Maka otonomi dan independensi media mesti dipertahankan dalam rangka membangun kerja politik yang sehat. Penyorotan otonomi dan independensi media pada akhirnya mengarahkan media pada kerjanya sebagai bagian dari alat kontrol terhadap kekuasaan apa pun.
Kontrol terhadap kekuasaan mengandaikan bahwa media-media nasional taat pada etika jurnalistik serta bersikap populis dalam proses pemberitaan dan diskusi.
Ketaatan media dalam menjalankan etika jurnalisme akan memperkuat posisi masyarakat kecil dalam memperjuangkan kepentingannnya.
Media nasional mesti membuka jarak dengan politisi-politisi yang sedang berlaga itu.
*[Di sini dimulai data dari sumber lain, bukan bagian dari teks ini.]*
(* ===== verification/AsyncHost.v ===== *)
(** * The host with requests in flight

    The concurrency model of the specification: an interaction does not run
    a callback on the spot; the page sends a request for every callback the
    changed property triggers and goes on accepting interactions.  The
    answers arrive later and in any order.  An answer is put on display only
    if no newer request has been sent for the same graph in the meantime;
    otherwise it is discarded.  The callbacks only read the frame, so the
    answer to a request depends on the inputs the request carries and on
    nothing else.

    [async_state] extends the page of [Host] with the requests in flight;
    [interact] and [deliver] are the two kinds of step, [async_run] executes
    a list of labels.  The theorems relate this host to the synchronous one
    of [Host]: when no request is in flight both show the same page. *)

From S2P Require Import Prelude PyValue Frame Dataset Plotly Loader Layout Pie Scatter App Host.


(** The graph a callback writes. *)
Inductive target : Type := PieChart | ScatterChart.

#[export] Instance target_eq_dec : EqDecision target.
Proof. solve_decision. Defined.

Definition registration_of (t : target) : registration :=
  match t with
  | PieChart => pie_registration
  | ScatterChart => scatter_registration
  end.

(** The callback behind a graph, on given inputs. *)
Definition call (C : callbacks) (t : target) (site : pyval) (range : list pyval) :
    result figure :=
  match t with
  | PieChart => on_pie C site
  | ScatterChart => on_scatter C site range
  end.

Definition shown (p : page_state) (t : target) : option figure :=
  match t with
  | PieChart => pie_shown p
  | ScatterChart => scatter_shown p
  end.

Definition set_shown (t : target) (f : option figure) (p : page_state) : page_state :=
  match t with
  | PieChart => mkPage (site_value p) (range_value p) f (scatter_shown p)
  | ScatterChart => mkPage (site_value p) (range_value p) (pie_shown p) f
  end.

(** What the graph [t] should show for the current selection. *)
Definition current (C : callbacks) (p : page_state) (t : target) : result figure :=
  call C t (site_value p) (range_value p).

(** A request in flight: its sequence number, the graph it is for, and the
    inputs at the time it was sent. *)
Record request : Type := mkReq {
  rq_id : nat;
  rq_target : target;
  rq_site : pyval;
  rq_range : list pyval
}.

#[export] Instance request_eq_dec : EqDecision request.
Proof. solve_decision. Defined.

Definition answer (C : callbacks) (r : request) : result figure :=
  call C (rq_target r) (rq_site r) (rq_range r).

(** The page, the next sequence number, the number of the latest request
    sent for each graph, and the requests not yet answered. *)
Record async_state : Type := mkAsync {
  a_page : page_state;
  a_next : nat;
  a_latest_pie : nat;
  a_latest_scatter : nat;
  a_pending : list request
}.

Definition latest (s : async_state) (t : target) : nat :=
  match t with
  | PieChart => a_latest_pie s
  | ScatterChart => a_latest_scatter s
  end.

(** A request that has not been superseded. *)
Definition fresh (s : async_state) (r : request) : Prop :=
  rq_id r = latest s (rq_target r).

#[export] Instance fresh_dec s r : Decision (fresh s r).
Proof. unfold fresh. apply _. Defined.

Definition with_page (p : page_state) (s : async_state) : async_state :=
  mkAsync p (a_next s) (a_latest_pie s) (a_latest_scatter s) (a_pending s).

(** Send a request for [t] with the current inputs. *)
Definition issue (s : async_state) (t : target) : async_state :=
  mkAsync (a_page s) (S (a_next s))
    (if decide (t = PieChart) then a_next s else a_latest_pie s)
    (if decide (t = ScatterChart) then a_next s else a_latest_scatter s)
    (a_pending s
       ++ [mkReq (a_next s) t (site_value (a_page s)) (range_value (a_page s))]).

(** The graphs whose callback a change of [prop] triggers. *)
Definition triggered (prop : string * string) : list target :=
  filter (λ t, triggers (registration_of t) prop = true) [PieChart; ScatterChart].

(** An interaction: the input takes its new value and a request is sent for
    every callback it triggers. *)
Definition interact (e : event) (s : async_state) : async_state :=
  foldl issue (with_page (set_input e (a_page s)) s)
    (triggered (changed_property e)).

(** The answer to request [id] arrives: it is displayed if the request is
    still the latest for its graph, and dropped otherwise. *)
Definition deliver (C : callbacks) (id : nat) (s : async_state) : option async_state :=
  '(_, r) ← list_find (λ r, rq_id r = id) (a_pending s);
  let page :=
    if decide (fresh s r)
    then set_shown (rq_target r)
           (update (shown (a_page s) (rq_target r)) (answer C r)) (a_page s)
    else a_page s in
  Some (mkAsync page (a_next s) (a_latest_pie s) (a_latest_scatter s)
          (filter (λ r', rq_id r' ≠ id) (a_pending s))).
Lemma search_falls_back_to_plain_query_witness :
  search_by_title (plain_only_search [mock_hit "ICML" "u"]) pause
    (fun q => q) 3 (s "A title") (0, 0)
  = (Some (mock_hit "ICML" "u"), (2, 1)).
Proof.
  rewrite (search_falls_back_to_plain_query
             (plain_only_search [mock_hit "ICML" "u"]) pause (fun q => q) 3
             (s "A title") (0, 0) (1, 0) (2, 0)
             (Some (HitsDict (Some (HitsArray []))))
             (Some (HitsDict (Some (HitsArray [mock_hit "ICML" "u"])))));
    [reflexivity|done|lia|reflexivity|reflexivity|reflexivity].
Defined.

(** X9: whatever the service answers, in a list or as a single object, a
    hit that a search returns has no venue text that mentions arXiv or
    CoRR, and the search has paused after the request that gave it. *)
Theorem search_never_returns_a_preprint {World : Type}
    (http_search : str -> World -> option (option HitsField) * World)
    (sleep : World -> World) (quote_plus : str -> str) (max_retries : nat)
    (title : str) (w w' : World) (h : Hit) :
  search_by_title http_search sleep quote_plus max_retries title w
  = (Some h, w') ->
  _is_arxiv_hit h = false /\ ~ preprint_venue h /\ exists w0, w' = sleep w0.
Proof.
  intros H.
  assert (Hh : _is_arxiv_hit h = false).
  { apply search_by_title_sound in H as (q & w0 & data & w1 & _ & Hsel).
    destruct (extract_hit_list data) as [l|h'| |]; try done.
    - rewrite select_hit_array in Hsel.
      destruct (_filter_arxiv_hits l) as [|h1 [|h2 t]] eqn:F; try done.
      simplify_eq. assert (Hin : In h (_filter_arxiv_hits l))
        by (rewrite F; by left).
      unfold _filter_arxiv_hits in Hin. apply List.filter_In in Hin as [_ Hn].
      by apply negb_true_iff in Hn.
    - simpl in Hsel. destruct (_is_arxiv_hit h') eqn:E; [done|].
      by simplify_eq. }
  split; [done|]. split.
  - rewrite <- is_arxiv_hit_iff. congruence.
  - unfold search_by_title in H. destruct (strip title); [done|].
    by eapply search_loop_paused.
Qed.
Di samping itu, media-media mesti mengedepankan sikap kritis terhadap kekuasaan manapun sembari mendukung langkah-langkah progresif dari berbagai isu-isu stategis yang dimunculkan oleh para elit politik.
Karena itu klarifikasi media terhadap realitas politik mesti menjadi pekerjaan yang utama. Klarifikasi serta transparansi dari media-media sangat dibutuhkan untuk mendapatkan dukungan yang luar biasa dari masyarakat.
Masyarakat saat ini mengharapkan media-media yang populis untuk membangun semacam jembatan transformasi bagi kelangsungan bangsa ke depan.
Mereka mesti mengakumulasi dan menjadi corong kepentingan masyarakat biasa tanpa bias politik. Dengan cara ini, media akan memenangkan serta mempertahankan kepentingan dan opini publik.
Cara ini akan semakin bermanfaat apabila setiap media mampu menjaga diri dari pengaruh-pengaruh elit politik.